Perscrutador incansável do seu século, Hobsbawm
deixou uma obra que é aula magistral de história contemporânea. Ele sabia
ainda, quando necessário, provocar o leitor com tiradas irônicas. Seu relato
dos estertores da democracia alemã, no fim da República de Weimar, é resumido
numa única frase: "Estávamos no Titanic, e todos sabiam que ele estava
batendo no iceberg". Ao discorrer sobre os movimentos estudantis dos anos
1960, ele chegava a argumentar que "a marca distintiva realmente
importante na história da segunda metade do século 20 não é a ideologia nem as ocupações
estudantis, e sim o avanço do jeans". E, finalmente, ao refletir sobre o
poder em geral, sintetiza-o simplesmente pela megalomania, que ele define como
"a doença ocupacional dos países e dos governantes que creem que seu poder
e seu êxito não têm limites".
Um humorista inglês brincou, certa vez, definindo a
escola de historiadores marxistas de Hobsbawm como os "cavaleiros da
távola redonda em busca do perdido Graal". Com a morte de Hobsbawm
desaparece um dos mais brilhantes historiadores de nossa época e talvez o
último daquela primeira geração de marxistas, para os quais a Revolução de
Outubro - uma espécie de Graal - era referência central no horizonte político.

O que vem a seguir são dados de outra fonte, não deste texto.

(* ===== verification/StateSpec.v ===== *)
(** An abstract state database: the interface [StateDB] of EvmBase.v implemented
    by finite maps, where a snapshot keeps a copy of the whole world and a
    revert restores it.  It says what the journalled state database of
    core/state promises to the virtual machine, and it is the instance the
    examples of the virtual machine run on. *)
From Stdlib Require Import ZArith Lia.
From stdpp Require Import base list gmap.
From S2P Require Import Prelude EvmBase.
#[local] Open Scope Z_scope.

Record Account := mk_Account {
  acc_balance : Z;
  acc_nonce : Z;
  acc_code : list Z;
  acc_codehash : hash;
  acc_storage : gmap hash hash;
  acc_suicided : bool;
}.

Record World := mk_World {
  accounts : gmap address Account;
  committed : gmap (address * hash) hash;
  transient : gmap (address * hash) hash;
  refund : Z;
  warm_addresses : gset address;
  warm_slots : gset (address * hash);
  logs : list Log;
  preimages : gmap hash (list Z);
  expected_burn : Z;
}.

Record SpecDB := mk_SpecDB {
  world : World;
  revisions : list (Z * World);
  next_revision : Z;
}.

Definition empty_world : World := mk_World ∅ ∅ ∅ 0 ∅ ∅ [] ∅ 0.
Definition empty_db : SpecDB := mk_SpecDB empty_world [] 0.

Definition on_world (f : World -> World) (d : SpecDB) : SpecDB :=
  mk_SpecDB (f (world d)) (revisions d) (next_revision d).

Definition set_accounts (x : gmap address Account) (w : World) : World :=
  mk_World x (committed w) (transient w) (refund w) (warm_addresses w) (warm_slots w) (logs w)
    (preimages w) (expected_burn w).
Definition set_transient (x : gmap (address * hash) hash) (w : World) : World :=
  mk_World (accounts w) (committed w) x (refund w) (warm_addresses w) (warm_slots w) (logs w)
    (preimages w) (expected_burn w).
Definition set_refund (x : Z) (w : World) : World :=
  mk_World (accounts w) (committed w) (transient w) x (warm_addresses w) (warm_slots w) (logs w)
    (preimages w) (expected_burn w).
Definition set_warm (a : gset address) (s : gset (address * hash)) (w : World) : World :=
  mk_World (accounts w) (committed w) (transient w) (refund w) a s (logs w)
    (preimages w) (expected_burn w).
Definition set_logs (x : list Log) (w : World) : World :=
  mk_World (accounts w) (committed w) (transient w) (refund w) (warm_addresses w) (warm_slots w) x
    (preimages w) (expected_burn w).
Definition set_preimages (x : gmap hash (list Z)) (w : World) : World :=
  mk_World (accounts w) (committed w) (transient w) (refund w) (warm_addresses w) (warm_slots w) (logs w)
    x (expected_burn w).
Definition set_burn (x : Z) (w : World) : World :=
  mk_World (accounts w) (committed w) (transient w) (refund w) (warm_addresses w) (warm_slots w) (logs w)
    (preimages w) x.

Section Spec.
(** The hash of a byte string, and of no code. *)
Variable keccak : list Z -> hash.

Definition new_account : Account := mk_Account 0 0 [] (keccak []) ∅ false.

Definition lookup_account (d : SpecDB) (a : address) : option Account := accounts (world d) !! a.
Definition account (d : SpecDB) (a : address) : Account := default new_account (lookup_account d a).
Definition update_account (f : Account -> Account) (a : address) (d : SpecDB) : SpecDB :=
  on_world (set_accounts (<[a := f (account d a)]> (accounts (world d)))) d.

Definition set_balance (x : Z) (o : Account) : Account :=
  mk_Account x (acc_nonce o) (acc_code o) (acc_codehash o) (acc_storage o) (acc_suicided o).
Definition set_nonce (x : Z) (o : Account) : Account :=
  mk_Account (acc_balance o) x (acc_code o) (acc_codehash o) (acc_storage o) (acc_suicided o).
Definition set_code (x : list Z) (o : Account) : Account :=
  mk_Account (acc_balance o) (acc_nonce o) x (keccak x) (acc_storage o) (acc_suicided o).
Definition set_storage (k v : hash) (o : Account) : Account :=
  mk_Account (acc_balance o) (acc_nonce o) (acc_code o) (acc_codehash o) (<[k := v]> (acc_storage o))
    (acc_suicided o).
Definition set_suicided (o : Account) : Account :=
  mk_Account 0 (acc_nonce o) (acc_code o) (acc_codehash o) (acc_storage o) true.

Definition is_empty (o : Account) : bool :=
  (acc_nonce o =? 0) && (acc_balance o =? 0) && bool_decide (acc_codehash o = keccak []).

Fixpoint find_revision (id : Z) (rs : list (Z * World)) : option (World * list (Z * World)) :=
  match rs with
  | [] => None
  | (n, w) :: rs' => if n =? id then Some (w, rs') else find_revision id rs'
  end.

Definition SpecStateDB : StateDB SpecDB := {|
  CreateAccount := fun d a => update_account (fun o => set_balance (acc_balance o) new_account) a d;
  SubBalance := fun d a x => update_account (fun o => set_balance (acc_balance o - x) o) a d;
  AddBalance := fun d a x => update_account (fun o => set_balance (acc_balance o + x) o) a d;
  GetBalance := fun d a => acc_balance (account d a);
  ExpectBalanceBurn := fun d x =>
    if x <? 0 then None else Some (on_world (fun w => set_burn (expected_burn w + x) w) d);
  GetNonce := fun d a => acc_nonce (account d a);
  SetNonce := fun d a x => update_account (set_nonce x) a d;
  GetCodeHash := fun d a =>
    match lookup_account d a with Some o => acc_codehash o | None => zero_hash end;
  GetCode := fun d a => go_slice (acc_code (account d a));
  SetCode := fun d a x => update_account (set_code x) a d;
  GetCodeSize := fun d a => len (go_slice (acc_code (account d a)));
  AddRefund := fun d x => on_world (fun w => set_refund (u64_add (refund w) x) w) d;
  SubRefund := fun d x =>
    if refund (world d) <? x then None else Some (on_world (fun w => set_refund (refund w - x) w) d);
  GetCommittedState := fun d a k => default zero_hash (committed (world d) !! (a, k));
  GetState := fun d a k => default zero_hash (acc_storage (account d a) !! k);
  SetState := fun d a k v => update_account (set_storage k v) a d;
  GetTransientState := fun d a k => default zero_hash (transient (world d) !! (a, k));
  SetTransientState := fun d a k v => on_world (fun w => set_transient (<[(a, k) := v]> (transient w)) w) d;
  Suicide := fun d a =>
    match lookup_account d a with
    | Some _ => (true, update_account set_suicided a d)
    | None => (false, d)
    end;
  HasSuicided := fun d a => acc_suicided (account d a);
  Exist := fun d a => bool_decide (is_Some (lookup_account d a));
  Empty := fun d a => match lookup_account d a with Some o => is_empty o | None => true end;
  AddressInAccessList := fun d a => bool_decide (a ∈ warm_addresses (world d));
  SlotInAccessList := fun d a k =>
    (bool_decide (a ∈ warm_addresses (world d)), bool_decide ((a, k) ∈ warm_slots (world d)));
  AddAddressToAccessList := fun d a =>
    on_world (fun w => set_warm ({[a]} ∪ warm_addresses w) (warm_slots w) w) d;
  AddSlotToAccessList := fun d a k =>
    on_world (fun w => set_warm ({[a]} ∪ warm_addresses w) ({[(a, k)]} ∪ warm_slots w) w) d;
  Snapshot := fun d =>
    (next_revision d, mk_SpecDB (world d) ((next_revision d, world d) :: revisions d) (next_revision d + 1));
  RevertToSnapshot := fun d id =>
    match find_revision id (revisions d) with
    | Some (w, rs) => Some (mk_SpecDB w rs (next_revision d))
    | None => None
    end;
  AddLog := fun d l => on_world (fun w => set_logs (logs w ++ [l]) w) d;
  AddPreimage := fun d h p =>
    on_world (fun w => match preimages w !! h with Some _ => w | None => set_preimages (<[h := p]> (preimages w)) w end) d;
|}.
End Spec.
(** ** Calls *)

(** The gas a call instruction hands to the callee: what the gas function set
    aside, and the stipend when value is transferred.  Negative when what is set
    aside is no amount of gas. *)
Definition call_credit (withValue : bool) s : Z :=
  if callGasTemp (f_evm s) <? 0 then -1
  else
    callGasTemp (f_evm s) +
    (if withValue then
       match f_stack s !! 2%nat with Some v => if u_IsZero v then 0 else CallStipend | None => 0 end
     else 0).

(** The price of a call with base cost [base]: it does not exceed the gas that
    is available, or the call is too expensive but the price is still far from
    wrapping around. *)
Definition priced (avail g : Z) : Prop := g <= avail \/ g < 2 ^ 64 - 2500.

Lemma callGas_val e150 avail base (cost : W) g : is_u64 avail -> 0 <= base <= 2 ^ 57 ->
  callGas e150 avail base cost = Val g ->
  is_u64 g /\ (e150 = true -> priced avail (base + g)).
Proof.
  unfold callGas, is_u64, priced. intros Ha Hb. pose proof (uval_range cost) as Hr.
  rewrite u_IsUint64_val, u_Uint64_val.
  pose proof (Z.mod_pos_bound (uval cost) (2 ^ 64) ltac:(lia)) as Hc.
  assert (exists a, u64_sub avail base = a /\ 0 <= a < 2 ^ 64 /\
    ((base <= avail /\ a = avail - base) \/ (avail < base /\ a = avail - base + 2 ^ 64))) as (a & Ea & Har & Hcase).
  { destruct (Z.le_gt_cases base avail).
    - exists (avail - base). rewrite u64_sub_small by lia. lia.
    - exists (avail - base + 2 ^ 64). rewrite u64_sub_wrap by lia. lia. }
  rewrite Ea. pose proof (Z.div_mod a 64 ltac:(lia)). pose proof (Z.mod_pos_bound a 64 ltac:(lia)).
  assert (0 <= a / 64) by (apply Z.div_pos; lia).
  destruct e150.
  - destruct (negb (uval cost <? 2 ^ 64)) eqn:E1; cbn [orb].
    + intros [= <-]. lia.
    + destruct (Z.ltb_spec (a - a / 64) (uval cost mod 2 ^ 64)); intros [= <-]; lia.
  - destruct (negb (uval cost <? 2 ^ 64)) eqn:E1; [done|]. intros [= <-]. lia.
Qed.

Lemma add_call_gas_wp gas s (Q : Z -> Frame W D H -> Prop) E :
  is_u64 (Gas (f_contract s)) -> 0 <= gas <= 2 ^ 57 -> 0 < len (f_stack s) ->
  (forall t, 0 <= t -> gas + t < 2 ^ 64 ->
     (IsEIP150 (chainRules env) = true -> priced (Gas (f_contract s)) (gas + t)) ->
     Q (gas + t) (set_evm (set_callGasTemp t (f_evm s)) s)) ->
  (forall t e b, E e b (set_evm (set_callGasTemp t (f_evm s)) s)) ->
  wp (add_call_gas env gas) s Q E.
Proof.
  intros Hg Hb Hs HQ HE. unfold add_call_gas. apply wp_bind. unfold contract, gets, wp at 1. cbn [fst].
  apply wp_bind, wp_Back_need; [lia|intros x Hx].
  destruct (callGas _ _ _ _) as [t|e b] eqn:Ec.
  - apply callGas_val in Ec as [Ht Hpr]; [|done|done]. unfold is_u64 in Ht. apply wp_bind.
    unfold mod_evm, modify, wp at 1. cbn [fst].
    apply wp_SafeAdd; [lia|lia|intros; apply HQ; auto; lia|apply HE].
  - apply wp_bind. unfold mod_evm, modify, wp at 1. cbn [fst]. apply HE.
Qed.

Marca também o desaparecimento de um dos últimos historiadores que colaram de
tal forma sua trajetória de vida com a história pública, que elas parecem
indistinguíveis. "O sonho da Revolução de Outubro ainda está em algum
lugar dentro de mim, assim como um texto apagado no computador lá permanece, à
espera dos técnicos que o recuperem dos discos rígidos", confessou
Hobsbawm. E em lacônica resposta à tirada humorística, concluiu: "Porque
se desistirmos do Graal, desistiremos de nós mesmos".